- _Available records_
|---|
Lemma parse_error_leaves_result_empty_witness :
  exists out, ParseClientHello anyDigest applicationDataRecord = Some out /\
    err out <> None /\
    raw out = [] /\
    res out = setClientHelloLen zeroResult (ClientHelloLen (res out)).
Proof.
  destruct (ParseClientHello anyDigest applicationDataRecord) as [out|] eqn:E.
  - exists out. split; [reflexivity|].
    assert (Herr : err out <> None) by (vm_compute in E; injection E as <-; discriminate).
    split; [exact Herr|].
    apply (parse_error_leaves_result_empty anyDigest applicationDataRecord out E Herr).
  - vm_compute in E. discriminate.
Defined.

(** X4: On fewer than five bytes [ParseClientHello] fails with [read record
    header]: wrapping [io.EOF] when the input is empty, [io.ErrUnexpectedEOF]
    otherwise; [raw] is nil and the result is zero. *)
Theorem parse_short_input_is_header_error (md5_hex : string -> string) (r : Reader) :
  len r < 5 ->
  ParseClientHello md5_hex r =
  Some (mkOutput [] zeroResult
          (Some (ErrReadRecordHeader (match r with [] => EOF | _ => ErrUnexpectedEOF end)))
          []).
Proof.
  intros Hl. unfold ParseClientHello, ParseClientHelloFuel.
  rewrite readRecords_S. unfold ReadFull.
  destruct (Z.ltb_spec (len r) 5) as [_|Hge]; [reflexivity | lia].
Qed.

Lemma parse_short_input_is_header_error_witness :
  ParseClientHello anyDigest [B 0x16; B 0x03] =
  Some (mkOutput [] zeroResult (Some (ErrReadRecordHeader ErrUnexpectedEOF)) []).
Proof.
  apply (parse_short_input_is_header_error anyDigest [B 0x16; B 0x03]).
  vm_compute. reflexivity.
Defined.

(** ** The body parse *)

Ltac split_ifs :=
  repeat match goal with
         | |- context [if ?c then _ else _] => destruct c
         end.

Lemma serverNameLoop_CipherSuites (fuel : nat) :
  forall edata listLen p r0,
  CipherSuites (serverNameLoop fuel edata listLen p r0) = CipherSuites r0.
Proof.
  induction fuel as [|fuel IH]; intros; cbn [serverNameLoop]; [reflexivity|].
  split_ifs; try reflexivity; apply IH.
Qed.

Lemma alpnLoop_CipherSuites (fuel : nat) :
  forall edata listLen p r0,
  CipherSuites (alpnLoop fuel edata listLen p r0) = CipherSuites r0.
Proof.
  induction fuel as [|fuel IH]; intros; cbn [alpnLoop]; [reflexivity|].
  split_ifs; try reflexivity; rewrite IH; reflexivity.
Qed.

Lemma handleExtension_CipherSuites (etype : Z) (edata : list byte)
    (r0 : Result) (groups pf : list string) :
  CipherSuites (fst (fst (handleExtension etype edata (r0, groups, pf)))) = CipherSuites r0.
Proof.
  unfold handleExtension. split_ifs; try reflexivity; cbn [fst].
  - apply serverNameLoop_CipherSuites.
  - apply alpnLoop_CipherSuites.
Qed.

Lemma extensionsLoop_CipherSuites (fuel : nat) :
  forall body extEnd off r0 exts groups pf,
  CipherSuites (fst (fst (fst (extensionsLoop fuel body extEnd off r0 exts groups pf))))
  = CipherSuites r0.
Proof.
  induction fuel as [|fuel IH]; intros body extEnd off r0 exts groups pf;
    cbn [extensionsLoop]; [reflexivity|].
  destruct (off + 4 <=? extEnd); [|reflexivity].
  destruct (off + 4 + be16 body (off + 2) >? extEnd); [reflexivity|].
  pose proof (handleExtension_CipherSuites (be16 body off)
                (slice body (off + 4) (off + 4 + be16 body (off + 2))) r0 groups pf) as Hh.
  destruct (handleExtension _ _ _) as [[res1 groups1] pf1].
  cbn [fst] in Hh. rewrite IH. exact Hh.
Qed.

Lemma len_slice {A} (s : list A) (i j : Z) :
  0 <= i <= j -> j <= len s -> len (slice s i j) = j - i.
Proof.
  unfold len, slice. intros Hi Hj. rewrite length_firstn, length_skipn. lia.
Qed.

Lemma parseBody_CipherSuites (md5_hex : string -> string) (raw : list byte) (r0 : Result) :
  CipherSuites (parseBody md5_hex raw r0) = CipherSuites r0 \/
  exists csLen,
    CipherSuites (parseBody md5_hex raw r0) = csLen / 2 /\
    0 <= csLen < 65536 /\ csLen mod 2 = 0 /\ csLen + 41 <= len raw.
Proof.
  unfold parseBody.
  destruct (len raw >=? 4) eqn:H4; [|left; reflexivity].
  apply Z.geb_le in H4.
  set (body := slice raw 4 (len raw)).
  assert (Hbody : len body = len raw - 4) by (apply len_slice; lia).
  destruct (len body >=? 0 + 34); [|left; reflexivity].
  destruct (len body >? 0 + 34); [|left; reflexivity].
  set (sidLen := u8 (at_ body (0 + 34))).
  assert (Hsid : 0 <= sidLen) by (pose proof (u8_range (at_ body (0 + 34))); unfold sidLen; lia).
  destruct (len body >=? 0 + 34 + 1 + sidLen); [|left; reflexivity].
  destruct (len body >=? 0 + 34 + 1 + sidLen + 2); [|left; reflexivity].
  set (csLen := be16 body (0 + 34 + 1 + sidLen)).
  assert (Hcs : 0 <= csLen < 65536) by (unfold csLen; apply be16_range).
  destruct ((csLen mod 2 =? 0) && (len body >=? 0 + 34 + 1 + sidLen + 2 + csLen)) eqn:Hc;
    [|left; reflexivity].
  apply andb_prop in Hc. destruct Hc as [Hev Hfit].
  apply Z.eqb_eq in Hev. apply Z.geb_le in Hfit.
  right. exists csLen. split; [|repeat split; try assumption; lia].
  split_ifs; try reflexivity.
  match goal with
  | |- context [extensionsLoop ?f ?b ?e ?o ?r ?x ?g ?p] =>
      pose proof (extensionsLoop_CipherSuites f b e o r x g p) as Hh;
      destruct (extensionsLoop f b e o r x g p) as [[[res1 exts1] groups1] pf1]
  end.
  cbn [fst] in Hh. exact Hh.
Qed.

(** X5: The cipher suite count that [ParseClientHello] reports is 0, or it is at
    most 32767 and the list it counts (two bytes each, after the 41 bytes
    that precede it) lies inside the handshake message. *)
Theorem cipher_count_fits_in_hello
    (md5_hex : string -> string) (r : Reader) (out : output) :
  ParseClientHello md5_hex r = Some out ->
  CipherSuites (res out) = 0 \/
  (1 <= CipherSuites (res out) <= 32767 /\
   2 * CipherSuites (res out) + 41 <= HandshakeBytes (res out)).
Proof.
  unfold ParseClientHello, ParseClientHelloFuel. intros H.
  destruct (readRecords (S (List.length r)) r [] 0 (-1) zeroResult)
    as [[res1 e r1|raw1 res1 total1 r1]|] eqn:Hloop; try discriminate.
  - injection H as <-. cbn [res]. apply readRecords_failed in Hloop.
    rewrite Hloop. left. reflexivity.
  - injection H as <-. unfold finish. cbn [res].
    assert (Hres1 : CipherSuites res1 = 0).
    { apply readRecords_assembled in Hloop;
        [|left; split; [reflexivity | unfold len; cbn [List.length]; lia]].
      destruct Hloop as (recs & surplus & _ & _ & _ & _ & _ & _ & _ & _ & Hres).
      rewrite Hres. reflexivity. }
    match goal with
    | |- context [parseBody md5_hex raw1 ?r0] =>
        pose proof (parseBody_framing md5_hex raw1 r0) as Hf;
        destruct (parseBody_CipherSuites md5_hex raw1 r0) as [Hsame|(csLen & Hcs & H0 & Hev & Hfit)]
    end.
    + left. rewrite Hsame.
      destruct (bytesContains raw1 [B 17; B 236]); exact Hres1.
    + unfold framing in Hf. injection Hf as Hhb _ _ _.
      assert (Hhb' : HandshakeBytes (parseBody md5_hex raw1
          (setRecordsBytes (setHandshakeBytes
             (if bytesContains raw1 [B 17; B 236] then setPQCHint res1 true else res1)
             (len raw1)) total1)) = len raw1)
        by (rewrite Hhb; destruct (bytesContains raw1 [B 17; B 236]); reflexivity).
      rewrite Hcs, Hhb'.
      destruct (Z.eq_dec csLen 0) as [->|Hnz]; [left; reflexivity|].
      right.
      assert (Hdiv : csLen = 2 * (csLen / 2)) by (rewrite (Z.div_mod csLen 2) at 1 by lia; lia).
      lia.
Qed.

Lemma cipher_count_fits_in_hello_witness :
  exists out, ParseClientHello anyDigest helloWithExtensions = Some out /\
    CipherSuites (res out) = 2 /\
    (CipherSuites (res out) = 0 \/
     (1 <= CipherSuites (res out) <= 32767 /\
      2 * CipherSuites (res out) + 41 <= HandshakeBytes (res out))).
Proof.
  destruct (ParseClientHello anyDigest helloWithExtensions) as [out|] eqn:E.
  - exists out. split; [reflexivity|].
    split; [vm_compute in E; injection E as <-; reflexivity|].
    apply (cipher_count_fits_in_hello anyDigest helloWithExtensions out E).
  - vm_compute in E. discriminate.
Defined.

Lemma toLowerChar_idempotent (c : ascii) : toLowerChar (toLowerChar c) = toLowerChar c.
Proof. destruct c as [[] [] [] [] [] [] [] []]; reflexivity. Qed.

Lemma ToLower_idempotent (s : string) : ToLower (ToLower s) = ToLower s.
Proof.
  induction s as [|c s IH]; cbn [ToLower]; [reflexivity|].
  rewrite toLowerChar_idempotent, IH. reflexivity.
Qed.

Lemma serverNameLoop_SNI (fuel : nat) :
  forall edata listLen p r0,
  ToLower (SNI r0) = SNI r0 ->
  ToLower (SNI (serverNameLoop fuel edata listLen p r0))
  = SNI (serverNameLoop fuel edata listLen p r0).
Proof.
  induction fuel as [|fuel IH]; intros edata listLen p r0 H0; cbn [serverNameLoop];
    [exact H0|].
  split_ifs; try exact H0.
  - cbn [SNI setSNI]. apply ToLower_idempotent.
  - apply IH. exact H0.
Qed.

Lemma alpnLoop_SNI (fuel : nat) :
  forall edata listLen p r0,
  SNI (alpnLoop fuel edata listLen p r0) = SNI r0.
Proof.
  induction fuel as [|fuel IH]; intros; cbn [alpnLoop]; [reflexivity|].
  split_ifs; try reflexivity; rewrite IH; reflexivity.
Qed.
|---|
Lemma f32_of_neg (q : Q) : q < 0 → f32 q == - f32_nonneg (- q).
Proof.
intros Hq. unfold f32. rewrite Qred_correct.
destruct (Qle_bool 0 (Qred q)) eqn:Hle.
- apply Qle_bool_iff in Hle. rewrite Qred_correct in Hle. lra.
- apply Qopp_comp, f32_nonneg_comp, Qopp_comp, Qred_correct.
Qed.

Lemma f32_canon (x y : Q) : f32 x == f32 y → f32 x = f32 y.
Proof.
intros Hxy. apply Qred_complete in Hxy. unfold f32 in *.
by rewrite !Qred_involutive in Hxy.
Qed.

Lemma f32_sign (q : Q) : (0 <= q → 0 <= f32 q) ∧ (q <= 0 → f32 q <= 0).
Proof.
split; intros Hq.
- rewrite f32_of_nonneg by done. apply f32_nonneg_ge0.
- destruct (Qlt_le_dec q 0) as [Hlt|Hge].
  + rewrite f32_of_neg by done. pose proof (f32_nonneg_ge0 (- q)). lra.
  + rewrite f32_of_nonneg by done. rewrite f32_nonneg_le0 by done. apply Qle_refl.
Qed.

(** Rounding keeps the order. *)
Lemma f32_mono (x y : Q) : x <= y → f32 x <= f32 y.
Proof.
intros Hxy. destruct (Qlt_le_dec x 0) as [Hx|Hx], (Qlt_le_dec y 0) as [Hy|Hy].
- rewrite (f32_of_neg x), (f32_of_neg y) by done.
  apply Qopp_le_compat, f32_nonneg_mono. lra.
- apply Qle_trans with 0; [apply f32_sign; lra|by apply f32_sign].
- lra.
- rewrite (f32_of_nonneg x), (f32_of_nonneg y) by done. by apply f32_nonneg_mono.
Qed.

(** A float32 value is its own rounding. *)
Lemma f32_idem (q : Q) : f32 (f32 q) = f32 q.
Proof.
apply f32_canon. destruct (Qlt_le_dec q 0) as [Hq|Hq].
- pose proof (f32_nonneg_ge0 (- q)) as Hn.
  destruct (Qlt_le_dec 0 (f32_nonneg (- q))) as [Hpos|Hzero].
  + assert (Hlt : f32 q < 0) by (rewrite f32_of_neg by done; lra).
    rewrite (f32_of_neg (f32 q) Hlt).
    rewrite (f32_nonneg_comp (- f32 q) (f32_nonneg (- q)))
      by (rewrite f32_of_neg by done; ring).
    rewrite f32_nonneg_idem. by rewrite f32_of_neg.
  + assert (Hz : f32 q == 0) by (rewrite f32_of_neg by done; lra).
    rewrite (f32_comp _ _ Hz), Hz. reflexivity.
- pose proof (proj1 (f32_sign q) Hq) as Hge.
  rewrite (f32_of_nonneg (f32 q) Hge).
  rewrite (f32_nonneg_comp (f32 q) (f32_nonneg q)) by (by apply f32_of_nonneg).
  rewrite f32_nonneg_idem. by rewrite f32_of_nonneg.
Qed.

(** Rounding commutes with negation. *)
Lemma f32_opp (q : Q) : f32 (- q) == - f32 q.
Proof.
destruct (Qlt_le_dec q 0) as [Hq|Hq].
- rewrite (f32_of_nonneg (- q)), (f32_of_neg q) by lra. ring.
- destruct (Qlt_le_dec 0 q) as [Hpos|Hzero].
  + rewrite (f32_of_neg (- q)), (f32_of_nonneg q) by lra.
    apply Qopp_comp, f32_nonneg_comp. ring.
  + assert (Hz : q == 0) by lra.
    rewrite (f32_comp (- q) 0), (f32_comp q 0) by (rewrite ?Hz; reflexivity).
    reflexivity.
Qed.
|---|
- _Task brief_
Above are the records; print exactly the lines from the line with "rewrite Hcs, Hhb'." to the line with "destruct (ParseClientHello anyDigest helloWithExtensions)", including both, and nothing else.

- _Output for this exercise_
      rewrite Hcs, Hhb'.
      destruct (Z.eq_dec csLen 0) as [->|Hnz]; [left; reflexivity|].
      right.
      assert (Hdiv : csLen = 2 * (csLen / 2)) by (rewrite (Z.div_mod csLen 2) at 1 by lia; lia).
      lia.
Qed.

Lemma cipher_count_fits_in_hello_witness :
  exists out, ParseClientHello anyDigest helloWithExtensions = Some out /\
    CipherSuites (res out) = 2 /\
    (CipherSuites (res out) = 0 \/
     (1 <= CipherSuites (res out) <= 32767 /\
      2 * CipherSuites (res out) + 41 <= HandshakeBytes (res out))).
Proof.
  destruct (ParseClientHello anyDigest helloWithExtensions) as [out|] eqn:E.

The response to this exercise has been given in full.